Infertility and Chemical Substances (Endocrine Disruptors)

A historical event that caught the media’s attention took place this week: based on the research made by Institut Marquès, a judge from Tarragona initiated proceedings to investigate the chemical substances emitted by the chemical plants in the province of Tarragona.

As mentioned in previous posts –Why is male fertility decreasing? and Toxics in Maternal Milk– we are very aware of this fact.

In 2002, we did our first study on this subject in males from the province of Tarragona and the results were a big concern. It was discovered that more than half of the men do not meet the parameters set by the World Health Organization. According to WHO, e.g., more than 25% of the sperm has to move properly, but the results show that the average in this province is 6.8%. In the following study of 2004, we compared this data to the males from the province of La Coruña –where there are barely any chemical plants– and the semen results were normal –i.e. 28.7% of the sperm moved properly.

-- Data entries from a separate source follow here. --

Section runs.
Context (drv : driver) (w : slow_world) (m : Z).
Lemma trigger_pass_sends : may_send (trigger_pass drv w m) (pass_script m).
Proof.
  unfold trigger_pass, pass_script, header_script, num_controller_triggers, repeat_times, read_header, read_event. cbn [app].
  may_script.
Qed.
(** The loop makes a number of passes: all of them while the run is on. *)
Lemma trigger_loop_sends stop fuel s :
  (∀ t, (stop ≤ t)%nat → sw_running w t = false) → ready (hw s) → (stop - tick s < fuel)%nat →
  ∃ n, (n ≤ stop - tick s)%nat ∧ ∃ s' r sc', trigger_loop drv w m fuel s = (s', r) ∧ slow_progress sc' s s' ∧
    let all := concat (replicate n (pass_script m)) in
    if r then sc' = all else sc' `prefix_of` all.
Proof.
  intros Hstop. revert s. induction fuel as [|fuel IH]; intros s Hs Hfuel; [lia|]. cbn [trigger_loop].
  unfold st_bind at 1, look. set (s1 := s <| tick ::= S |>).
  assert (slow_progress [] s s1) as P1 by (split; [by apply progress_refl|split; [done|cbn; lia]]).
  destruct (sw_running w (tick s)) eqn:Hrun; cbn [negb].
  2: { exists 0%nat. split; [lia|]. by exists s1, (Some ()), []. }
  assert (tick s < stop)%nat by (destruct (decide (stop ≤ tick s)%nat); [rewrite Hstop in Hrun by done; done|lia]).
  destruct (trigger_pass_sends s1) as (s2 & [u|] & sc & E2 & P2 & Hsc); [apply P1|..]; unfold st_bind; rewrite E2.
  - subst sc. pose proof P2 as (_ & _ & Ht2). cbn in Ht2.
    destruct (IH s2) as (n & Hn & s3 & r & sc' & E3 & P3 & Hsc'); [apply P2|lia|].
    exists (S n). split; [lia|]. exists s3, r, (pass_script m ++ sc'). split; [exact E3|].
    split; [exact (slow_app _ _ _ _ _ P1 (slow_app _ _ _ _ _ P2 P3))|].
    cbv zeta in *. cbn [replicate concat]. destruct r; [by rewrite Hsc'|by apply prefix_app].
  - exists 1%nat. split; [lia|]. exists s2, None, sc. split; [done|]. split; [exact (slow_app _ _ _ _ _ P1 P2)|].
    cbv zeta. cbn [replicate concat]. by rewrite app_nil_r.
Qed.

(** The read-out ends once the run does: it sends the set-up, the commands of each
    trigger and the end of the run, and tells the write thread to stop; unless the
    words that a header announces do not fit the record: the copy past its end is
    undefined, and nothing more can be said. *)
Lemma ReadoutViaController_sends stop fuel b :
  (∀ t, (stop ≤ t)%nat → sw_running w t = false) → ready b → (stop < fuel)%nat →
  ∃ n, (n ≤ stop)%nat ∧
    let script := slow_prologue m ++ concat (replicate n (pass_script m)) ++ [Cmd 0 1 mb_cntrl_set_run_off 0] in
    match ReadoutViaController drv w m fuel (new_slow b) with
    | (s, Some _) => progress_to script b (hw s) ∧ stop_write_ s = true
    | (s, None) => stop_write_ s = false ∧ ∃ sc, sc `prefix_of` script ∧ progress_to sc b (hw s)
    end.
Proof.
  intros Hstop Hb Hfuel. set (s0 := new_slow b).
  assert (may_send (on_bench (command drv m 0 mb_trig_calib_delay 0x10) ;;~ on_bench (command drv fem_number 3 10 0x1) ;;~
    on_bench (command drv m 0 mb_trig_run 0x1)) (slow_prologue m)) as Hpro by (unfold slow_prologue; may_script).
  destruct (Hpro s0 Hb) as (s1 & r1 & sc1 & E1 & P1 & Hsc1).
  assert (ReadoutViaController drv w m fuel s0 = (
    (on_bench (command drv m 0 mb_trig_calib_delay 0x10) ;;~ on_bench (command drv fem_number 3 10 0x1) ;;~
      on_bench (command drv m 0 mb_trig_run 0x1)) ;;~ trigger_loop drv w m fuel ;;~
    on_bench (command drv 0 1 mb_cntrl_set_run_off 0x0) ;;~ st_modify (λ s, s <| stop_write_ := true |>)) s0) as ->.
  { unfold ReadoutViaController, st_bind. repeat case_match; simplify_eq; done. }
  unfold st_bind at 1. rewrite E1. destruct r1 as [u1|].
  2: { exists 0%nat. split; [lia|]. split; [apply P1|]. exists sc1. split; [|apply P1]. by apply prefix_app_r. }
  subst sc1. pose proof P1 as (_ & _ & Ht1).
  destruct (trigger_loop_sends stop fuel s1 Hstop) as (n & Hn & s2 & r2 & sc2 & E2 & P2 & Hsc2); [apply P1|lia|].
  exists n. split; [lia|]. unfold st_bind at 1. rewrite E2. pose proof (slow_app _ _ _ _ _ P1 P2) as P12. cbv zeta in Hsc2. destruct r2 as [u2|].
  2: { split; [apply P12|]. exists (slow_prologue m ++ sc2). split; [|apply P12]. apply prefix_app. by apply prefix_app_r. }
  subst sc2. destruct (may_command drv 0 1 mb_cntrl_set_run_off 0x0 s2) as (s3 & [u3|] & sc3 & E3 & P3 & Hsc3); [apply P12|..];
    unfold st_bind; rewrite E3.
  - subst sc3. split; [|done]. rewrite app_assoc. exact (proj1 (slow_app _ _ _ _ _ P12 P3)).
  - split; [apply (slow_app _ _ _ _ _ P12 P3)|]. eexists. split; [|exact (proj1 (slow_app _ _ _ _ _ P12 P3))].
    rewrite <- app_assoc. do 2 apply prefix_app. done.
Qed.

(** The header is not checked: a data block longer than a record is copied past
    the end of it. *)
Lemma read_event_too_long s :
  ready (hw s) → Z.of_N DATABUFFSIZE < (announced s + 1) / 2 → (read_event drv w s).2 = None.
Proof.
  intros Hs Hlong. unfold read_event. set (nword := (announced s + 1) / 2) in *.
  assert (∀ {A B} (c : st_err bench A) (k : A → st_err slow B) sc s, sends c sc → ready (hw s) →
    (∀ a s', ready (hw s') → (k a s').2 = None) → (st_bind (on_bench c) k s).2 = None) as Hstep.
  { intros A B c k sc s' Hc Hr Hk. destruct (Hc _ Hr) as (b & a & E & P). unfold st_bind, on_bench. rewrite E. apply Hk, P. }
  unfold st_bind at 1. fold nword. cbv zeta. eapply Hstep; [apply recv_sends|done|]. intros _ s1 H1.
  eapply Hstep; [apply command_sends|done|]. intros _ s2 H2. eapply Hstep; [apply recv_sends|done|]. intros _ s3 _.
  unfold st_bind, copy_words. rewrite decide_False by lia. done.
Qed.
End runs.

Finally, in 2011, we analysed the toxic endocrine disruptors in the maternal milk from both provinces. In Tarragona we found DDT in all the samples, and none was found in La Coruña samples.

In 2010, an environmental organization from Tarragona filed a complaint in court, which was based on the data from our study, to investigate the causes of the poor quality of semen. The purpose was to know if the chemical plants in the region were the main factor of the sperm quality and, if that was the case, report the companies responsible for the pollution. It was a legal process similar to the one in the US against the tobacco industry, in which people affected could make collective claims.

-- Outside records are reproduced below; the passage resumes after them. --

(* ===== verification/TriggerReadout.v ===== *)
(** * The trigger and PPS threads: [DataHandler::TriggerDMARead],
    [DataHandler::PollTriggerPPS] (src/src/data/data_handler.cpp)

    Both fill an array of 250 records and write it to a file when it is full, when
    the run's disk changes and when the run ends. As for the read thread, a
    [shared] gives what the other threads and the file system answer, and the
    records taken and what happens to them are recorded in order. The parsed
    trigger file is disabled at compile time ([kWriteParsedTriggerSidecar]). *)
From Stdlib Require Import Lia ZArith NArith String.
From stdpp Require Import base tactics list numbers option strings.
From S2P Require Import Prelude Threads Config Pcie HwConsts DataHandler.
Local Open Scope Z_scope.

(** What a thread's n-th shared read returns. *)
Record shared := Shared {
  sh_running : nat → bool;                (** is_running_ *)
  sh_segment : nat → N;                   (** trigger_segment_file_num_ *)
  sh_place : nat → string * N;            (** the same with data_basedir_, under the lock *)
  sh_open : nat → string → bool;          (** the file could be opened *)
  sh_now : nat → Z                        (** system_clock::now(), in milliseconds *)
}.

(** What happens to the records [R] of a thread. *)
Inductive record_event (R : Type) :=
  | Reply (w0 w1 : Z)                     (** what the PPS register answered *)
  | Take (r : R)                          (** stored in the array *)
  | Write (name : string) (rs : list R)   (** written to the open file *)
  | Discard (rs : list R)                 (** the array emptied with no file open *)
  | Open (name : string) (ok : bool).
Arguments Reply {R}. Arguments Take {R}. Arguments Write {R}. Arguments Discard {R}. Arguments Open {R}.

Definition BUFFER_SIZE : nat := 250.

(** A thread: its file, its array up to [read_counter], the segment it has open. *)
Record collector (R : Type) := Collector {
  card : pcie;
  tick : nat;
  file : option string;
  buffer : list R;
  open_segment : N;
  counter : Z;
  log : list (record_event R)
}.
Arguments Collector {R}. Arguments card {R}. Arguments tick {R}. Arguments file {R}.
Arguments buffer {R}. Arguments open_segment {R}. Arguments counter {R}. Arguments log {R}.
#[export] Instance collector_eta R : RecordEta (collector R) := λ s,
  Collector (card s) (tick s) (file s) (buffer s) (open_segment s) (counter s) (log s).

Definition new_collector {R} (p : pcie) : collector R := {|
  card := p; tick := 0; file := None; buffer := []; open_segment := 0; counter := 0; log := []
|}.

Section collect.
Context {R : Type} (sh : shared) (name_of : string → N → string).
Notation col := (st_err (collector R)).

Definition on_bus {A} (c : st pcie A) : col A := λ s,
  let '(p, a) := c (card s) in (s <| card := p |>, Some a).
Definition look {A} (f : shared → nat → A) : col A := λ s, (s <| tick ::= S |>, Some (f sh (tick s))).
Definition note (e : record_event R) : col () := st_modify (λ s, s <| log ::= λ l, l ++ [e] |>).
Definition get {A} (f : collector R → A) : col A := λ s, (s, Some (f s)).

(** The array goes to the file, or nowhere; [read_counter = 0]. *)
Definition empty_buffer : col () := λ s,
  (note (match file s with Some name => Write name (buffer s) | None => Discard (buffer s) end) ;;~
   st_modify (λ s, s <| buffer := [] |>)) s.
Definition flush : col () := λ s,
  match buffer s with [] => (s, Some ()) | _ => empty_buffer s end.

Definition open_file (name : string) : col () :=
  ok <~ look (λ sh t, sh_open sh t name) ;;
  note (Open name ok) ;;~
  st_modify (λ s, s <| file := if ok : bool then Some name else None |>).
Definition reopen : col () :=
  place <~ look sh_place ;; open_file (name_of place.1 place.2).

(** The store is out of the array's bounds when it is full. *)
Definition take_record (r : R) : col () := λ s,
  if decide (length (buffer s) < BUFFER_SIZE)%nat
  then (note (Take r) ;;~ st_modify (λ s, s <| buffer ::= λ l, l ++ [r] |>)) s
  else (s, None).
Definition flush_if_full : col () := λ s,
  if decide (BUFFER_SIZE ≤ length (buffer s))%nat then empty_buffer s else (s, Some ()).

(** The run's disk changed: [switch] empties what it empties, then the files of
    the new segment are opened. *)
Definition handle_disk_switch (leave : col ()) : col () :=
  segment <~ look sh_segment ;;
  current <~ get open_segment ;;
  if (segment =? current)%N then st_ret ()
  else leave ;;~ reopen ;;~ st_modify (λ s, s <| open_segment := segment |>).
End collect.

(** ** [TriggerDMARead] *)
Section trigger.
Context (drv : driver) (sh : shared) (h : handler).
Notation col := (st_err (collector (Z * Z))).

Definition read_trig_data_ctr : col Z :=
  data <~ on_bus (ReadReg64 drv kDev1 cs_bar t2_cs_reg) ;;
  st_ret (Z.land (Z.shiftr data 32) 0xffffff).

Definition read_record : col () :=
  trig_data0 <~ on_bus (ReadReg64 drv kDev1 t2_tr_bar 0x0) ;;
  trig_data1 <~ on_bus (ReadReg64 drv kDev1 t2_tr_bar 0x0) ;;
  take_record (trig_data0, trig_data1) ;;~
  flush_if_full ;;~
  st_modify (λ s, s <| counter ::= λ c, u64 (c - 16) |>).

Definition trigger_name : string → N → string := BuildTriggerRawFileName h.
Definition trigger_switch : col () := handle_disk_switch sh trigger_name flush.

Fixpoint drain (trig_data_ctr : Z) (fuel : nat) : col () :=
  match fuel with
  | O => st_get None
  | S fuel =>
      running <~ look sh sh_running ;;
      ctr <~ get counter ;;
      if negb (running && (16 <=? u64 (ctr - trig_data_ctr))) then st_ret ()
      else
        trigger_switch ;;~
        read_record ;;~
        trig_data_ctr <~ read_trig_data_ctr ;;
        drain trig_data_ctr fuel
  end.

Fixpoint trigger_loop (drain_fuel fuel : nat) : col () :=
  match fuel with
  | O => st_get None
  | S fuel =>
      running <~ look sh sh_running ;;
      if negb running then st_ret ()
      else
        trigger_switch ;;~
        trig_data_ctr <~ read_trig_data_ctr ;;
        drain trig_data_ctr drain_fuel ;;~
        running <~ look sh sh_running ;;
        if negb running then st_ret () else trigger_loop drain_fuel fuel
  end.

Definition start_trigger_receiver : col () :=
  on_bus (WriteReg32 drv kDev1 cs_bar tx_mode_reg 0xf0000008) ;;~
  on_bus (WriteReg32 drv kDev1 cs_bar r2_cs_reg cs_init) ;;~
  on_bus (WriteReg32 drv kDev1 cs_bar r2_cs_reg (u32 (cs_start + 0xffffff))) ;;~
  st_ret ().

Definition TriggerDMARead (fuel : nat) : col () :=
  st_modify (λ s, s <| counter := 0xFFFFFF |>) ;;~
  open_file sh (trigger_name (data_basedir h) 0) ;;~
  start_trigger_receiver ;;~
  trigger_loop fuel fuel ;;~
  flush.
End trigger.

(** ** [PollTriggerPPS] *)
Record pps_sample := PPSSample { timestamp : Z; pps_frame : Z; pps_ticks : Z; pps_div : Z }.

Section pps.
Context (drv : driver) (sh : shared) (h : handler).
Notation col := (st_err (collector pps_sample)).

Definition kFrameSpan : Z := u64 (Z.of_N (drift_size h) + 1).
Definition num_status_words : Z := 2.

(** The latched time stamp of the trigger module: register 35. *)
Definition read_pps (read_array : list Z) : col (list Z) :=
  on_bus (PCIeRecvBuffer drv kDev1 0 1 num_status_words 0 read_array) ;;~
  on_bus (PCIeSendBuffer drv kDev1 0 1 [cmd_word (trigger_module h) 3 35 0x0; 0]) ;;~
  r <~ on_bus (PCIeRecvBuffer drv kDev1 0 2 num_status_words 0 read_array) ;;
  let words := r.2 in
  note (Reply (default 0 (words !! 0%nat)) (default 0 (words !! 1%nat))) ;;~
  st_ret words.

Definition frame_of (w0 : Z) : Z := Z.land w0 0xFFFFFF.
Definition sample_of (w1 : Z) : Z := Z.land w1 0xFFF.
Definition div_of (w1 : Z) : Z := Z.shiftr (Z.land w1 0x70000) 16.
Definition valid_reply (w0 : Z) : bool := (Z.land w0 0xFF000000 =? 0) && negb (frame_of w0 =? 0).
Definition timestamp_of (w0 w1 : Z) : Z := u64 (frame_of w0 * kFrameSpan + sample_of w1).

Definition store_sample (w0 w1 : Z) : col () :=
  now <~ look sh sh_now ;;
  take_record (PPSSample now (frame_of w0) (sample_of w1) (div_of w1)) ;;~
  st_modify (λ s, s <| counter ::= Z.succ |>) ;;~
  flush_if_full.

Definition pps_name : string → N → string := BuildPpsFileName h.
(** With no file open the array is kept for the next file. *)
Definition pps_leave : col () := λ s,
  match file s with Some _ => flush s | None => (s, Some ()) end.

(** A pass with the last time stamp seen; the one after. *)
Definition pps_pass (read_array : list Z) (last_ts : option Z) : col (list Z * option Z) :=
  handle_disk_switch sh pps_name pps_leave ;;~
  words <~ read_pps read_array ;;
  let w0 := default 0 (words !! 0%nat) in
  let w1 := default 0 (words !! 1%nat) in
  if negb (valid_reply w0) then st_ret (words, last_ts)
  else
    let ts := timestamp_of w0 w1 in
    match last_ts with
    | None => st_ret (words, Some ts)
    | Some last => if ts =? last then st_ret (words, Some last) else store_sample w0 w1 ;;~ st_ret (words, Some ts)
    end.

Fixpoint pps_loop (read_array : list Z) (last_ts : option Z) (fuel : nat) : col () :=
  match fuel with
  | O => st_get None
  | S fuel =>
      running <~ look sh sh_running ;;
      if negb running then st_ret ()
      else
        r <~ pps_pass read_array last_ts ;;
        pps_loop r.1 r.2 fuel
  end.

Definition PollTriggerPPS (fuel : nat) : col () :=
  open_file sh (pps_name (data_basedir h) 0) ;;~
  pps_loop [0; 0] None fuel ;;~
  flush.
End pps.

(** ** What becomes of the records *)
Section replay.
Context {R : Type} (named : string → Prop).
Implicit Types (l : list (record_event R)) (b : list R) (f : option string).

(** A log, the file open after it and what is left in the array: what is written
    is the array, in the file opened last, of 250 records at most. *)
Inductive replays : list (record_event R) → option string → list R → Prop :=
  | replays_first name (ok : bool) :
      named name → replays [Open name ok] (if ok then Some name else None) []
  | replays_open l f b name (ok : bool) :
      replays l f b → named name → replays (l ++ [Open name ok]) (if ok then Some name else None) b
  | replays_reply l f b w0 w1 : replays l f b → replays (l ++ [Reply w0 w1]) f b
  | replays_take l f b r :
      replays l f b → (length b < BUFFER_SIZE)%nat → replays (l ++ [Take r]) f (b ++ [r])
  | replays_write l name b :
      replays l (Some name) b → (length b ≤ BUFFER_SIZE)%nat → replays (l ++ [Write name b]) (Some name) []
  | replays_discard l b : replays l None b → replays (l ++ [Discard b]) None [].

Definition taken l : list R := omap (λ e, match e with Take r => Some r | _ => None end) l.
Definition replies l : list (Z * Z) := omap (λ e, match e with Reply w0 w1 => Some (w0, w1) | _ => None end) l.
Definition flushed l : list R :=
  concat (omap (λ e, match e with Write _ rs | Discard rs => Some rs | _ => None end) l).
Definition written l : list R := concat (omap (λ e, match e with Write _ rs => Some rs | _ => None end) l).
Definition opens_ok l : Prop := ∀ name ok, Open name ok ∈ l → ok = true.
Definition writes_bounded l : Prop := ∀ name rs, Write name rs ∈ l → (length rs ≤ BUFFER_SIZE)%nat.
Definition opens_named l : Prop := ∀ name ok, Open name ok ∈ l → named name.

Lemma taken_app l l' : taken (l ++ l') = taken l ++ taken l'.
Proof. apply omap_app. Qed.
Lemma flushed_app l l' : flushed (l ++ l') = flushed l ++ flushed l'.
Proof. unfold flushed. by rewrite omap_app, concat_app. Qed.
Lemma written_app l l' : written (l ++ l') = written l ++ written l'.
Proof. unfold written. by rewrite omap_app, concat_app. Qed.

(** Every record taken was written or discarded, in order, or is in the array. *)
Lemma replays_conserves l f b : replays l f b → taken l = flushed l ++ b.
Proof.
  induction 1 as [|? ? ? ? ? ? IH|? ? ? ? ? ? IH|? ? ? ? ? IH|? ? ? ? IH|? ? ? IH]; [done|..];
    rewrite taken_app, flushed_app, IH; unfold flushed, taken; cbn;
    by rewrite ?app_nil_r, ?app_assoc.
Qed.

Lemma replays_all_written l f b : replays l f b → opens_ok l → f ≠ None ∧ flushed l = written l.
Proof.
  induction 1 as [name ok|l f b name ok Hl IH|l f b w0 w1 Hl IH|l f b r Hl IH|l name b Hl IH|l b Hl IH]; intros Hok.
  1: { rewrite (Hok name ok) by by left. done. }
  all: assert (opens_ok l) as Hl' by (intros ???; eapply Hok, elem_of_app; eauto);
    destruct (IH Hl') as [Hf Hw]; rewrite flushed_app, written_app, Hw.
  - rewrite (Hok name ok) by (apply elem_of_app; right; by left). done.
  - done.
  - done.
  - done.
  - done.
Qed.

In 2011, the judge decided to dismiss the complaint, but the Provincial Court of Tarragona gave support to the public prosecutor in the appeal and I was called to testify. It seems that our study –and me as the main researcher– are the only things that the prosecutor presented. So far, I have been called twice. They still drop their jaws in awe when I tell them that the chemical substances emitted and the abundant waste in this region, full of chemical plants, are the responsible for many of their medical problems: infertility, children born with genital anomalies, miscarriages, etc.

In 2013, the case was closed again. But now, by request of the environment public prosecutor, the judge has reopened it and started the investigation. He asked the Spanish Police to “identify all the companies from the province of Tarragona that emit –as a base or waste product– the substances mentioned in the Institut Marquès study”.

In the last decades, many chemical substances and man-made materials made our life much easier: pesticides, plastics, paints, varnishes, carpets, detergents… but nature cannot break them down and, on top of that, they behave as female hormones in animals and humans. A piece of plastic in the sea will never disappear, and its components will accumulate in the fish that we will consume after.

In my opinion, these substances have been created to improve our quality of life. Sofas, e.g., have been made with flame retardants to reduce the risk of fire –its effects were not known and therefore nobody was guilty. But a change was imposed since the moment its harmful effects on health were known. This change has to be part of the environmental politics worldwide and within us all. It serves no purpose of the EU prohibiting a substance if then we buy products from the countries who allow the substance. In a globalized trade environment, if a particular pesticide is prohibited and then we eat fruit from another country, it does not solve the issue.

We also need information about the products that we consume. We have the duty and the right to know what our food, cosmetics or baby bottles are made of. We have the right to know that baby bottles contain Bisphenol-A, a synthetic compound that leaves traces when heated. You only want the best for your baby, and without realizing it, you are doing something harmful to her/him. We need the truth in order to start considering the alternatives.

People like me, who have more information related to this subject because of the type of job that we are in, need to spread the word. In 2010, Institut Marquès sponsored the Spanish participation in the North Pole Marathon. The athlete Lluís Pallarés took part in the marathon dressed as a spermatozoid to protest against the fact that even in the Arctic, a place that seems unspoiled and unexploited, you can notice the effects of pollution –the ocean currents have transformed it into the landfill of the planet. I would have loved taking part in the marathon myself, dressed as an oocyte, but when I saw the intense training of Lluís, running inside a walk-in cooler at the High Performance Sport Centre, I changed my mind. Besides, I have not even run a hundred meters!

I am a member of the Team of Experts in Endocrine Disruptors initiated by Vivo Sano Foundation, and with them I take part in different initiatives, e.g. a documentary called Small Print (La letra pequeña). Unfortunately, we get less support since the start of the recession as it is not considered a problem that has to be solved right away.

In this post, I have focused on the effects of the disruptors in male fertility –cause of miscarriages, genital deformities and testicular cancer– but they also affect female fertility –can lead to precocious puberty and some types of cancer, especially thyroid and breast cancer. As time goes by, we keep on finding more harmful effects.

This investigation is good news, at least to make the authorities and entrepreneurs aware of the problem. I will make my best to keep you up to date.